Me queda la curiosidad del mundo de las mujeres emigrantes. Lo que no sabía al principio era hacia dónde las iba a encaminar, dentro de nuestra historia como país emigrante. Hemos sido un país eminentemente emigrante, y es cierto que en aquella época, las primeras décadas del siglo XX, la mayoría de la emigración se trasladaba a Sudamérica, pero es verdad que otros muchos se fueron a Estados Unidos, y algunos se integraron en el país en distintas zonas según su procedencia u oficio. Pero a mí la historia de Nueva York me parecía fascinante, y explorar un poco más y conocer más a esa gente, hizo que me pusiera a investigar hasta que pude recomponer esta historia.

EL REFLEJO DE LA MUJER EMIGRANTE EN ESTADOS UNIDOS BAJO LA PLUMA DE MARÍA DUEÑAS

Tres hermanas que por circunstancias de la vida se ven obligadas a asumir el negocio del padre, una casa de comida, que ellas se encargan de transformar en un night club. Un ejemplo de una de sus definiciones: ‘Las mujeres capaces de buscar su lugar en el mundo cuando el viento sopla en contra’
Sí claro. No era lo habitual que unas mujeres jóvenes, sin conocimiento, sin dinero, sin nada abrieran un negocio como un night club. Pero bueno no eran el único ejemplo de mujeres en aquella época que tenían negocios. Por ejemplo, en la Calle 14 dónde yo sitúo la novela, estaba la legendaria Casa Moneo que fue el negocio de alimentación de españoles más duradero que hubo en Nueva York, y era propiedad de una vasca, Carmen Marañano, una mujer de armas tomar. Había más mujeres que también contaban con negocios, pero lo que no era normal era que se dedicaran a un negocio de la noche y del espectáculo. Pero quería dar un giro de tuerca a mis protagonistas para sacarlas un poco de la normalidad.

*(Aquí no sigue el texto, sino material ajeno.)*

(* ===== verification/MachineProps.v ===== *)
(** * The machine stops

    However much a client has sent and however small the pieces the socket takes,
    [drive_machine] comes back: each turn finishes a request of the budget, uses
    input up, moves on within the request, or sends. *)

From S2P Require Import Prelude Memory Assoc AssocIter Slabs SlabProps Items CacheProps Store Tokens Resp StatsPrefix AuthFile Conn Transmit TransmitProps.
From S2P Require Import Text Meta Commands ProtoBin Machine Tame.

(** ** Runs that gave a result *)

Lemma bind_inv {S A B} (m : M S A) (f : A -> M S B) s b s' :
  (m ≫= f) s = Some (b, s') -> exists a s1, m s = Some (a, s1) /\ f a s1 = Some (b, s').
Proof. rewrite run_bind. destruct (m s) as [[a s1]|]; [eauto|done]. Qed.
(** * GitHub Relationship Analyzer: a shallow embedding of [github_analyzer.py]

    The development follows the source file top to bottom:

    - [validate_username]: the regular expression of [GitHubAnalyzer.validate_username];
    - the HTTP collaborator ([requests.Session.get], [raise_for_status],
      [response.json]) as a deterministic server answering from the history
      of requests;
    - a small state-and-exception monad for the methods of the class
      ([_get_paginated_data], [get_followers], [get_following],
      [find_non_followers], [find_fans]);
    - [save_to_file] over a finite map of files, with the fragment of the
      [json] standard module it calls;
    - [display_results] and [main] over the lines of the standard input
      and the lines shown on the terminal.

    Python strings are [string] (code points 0..255), Python lists are
    [list], [None]-or-list attributes are [option (list _)]. *)

From Stdlib Require Import String Ascii ZArith Lia Btauto.
From stdpp Require Import base option list strings gmap.

Local Open Scope string_scope.
Local Open Scope Z_scope.
Local Open Scope list_scope.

‘Las hijas del Capitán’ nos va a permitir conocer la colonia española que se formó en Nueva York, que está compuesta por más de 30.000 españoles. ¿Qué le lleva a escribir sobre esta colonia desconocida para los propios españoles?
En parte por el desconocimiento de esta colonia. Es una historia épica, y era una lástima que la narrativa española nunca se hubiera centrado en ellos. Es que cada uno de estos emigrantes con los que yo he hablado, más los muchos anónimos que quedaron en el olvido, casi todos traían una novela entre las manos. Hay que ser muy valiente para dejar tu país en aquellos años, cruzar el océano, no hablar inglés, no tener ni idea de dónde estás. Me parece que cada uno de estos emigrantes se merece que se le dedique un pequeño capítulo de nuestra historia. Yo como novelista, sí que me gustaría realizar un homenaje colectivo.

En esta novela nos encontramos con un país que acogía a los emigrantes, sin embargo, ahora Estados Unidos está más cerca de ser un país blindado. ¿Le ha sorprendido este cambio?
En los años 30 ya empieza a existir un sistema de cuotas, pero llega la gente con facilidad. Lo que está pasando ahora mismo es un espanto y un horror. Lo que el presidente está haciendo, que no sólo quiere que no entre la gente en el país, sino echar a los que están dentro. Estados Unidos es un país que se ha hecho de mano inmigrante, sin toda esa gente que llegó a dejarse la piel, no se hubiera convertido en lo que es hoy, y ahora rechazarlos, me parece mal.

Para escribir esta novela habrá tenido que realizar un gran trabajo de documentación. ¿Cómo disfruta más durante el proceso de documentación o desarrollando la trama?
Es mucho más ilusionante el proceso de documentación porque todo es nuevo (risas). Todo es sugerente, vas descubriendo y hablando con gente. Cada día es una aventura distinta.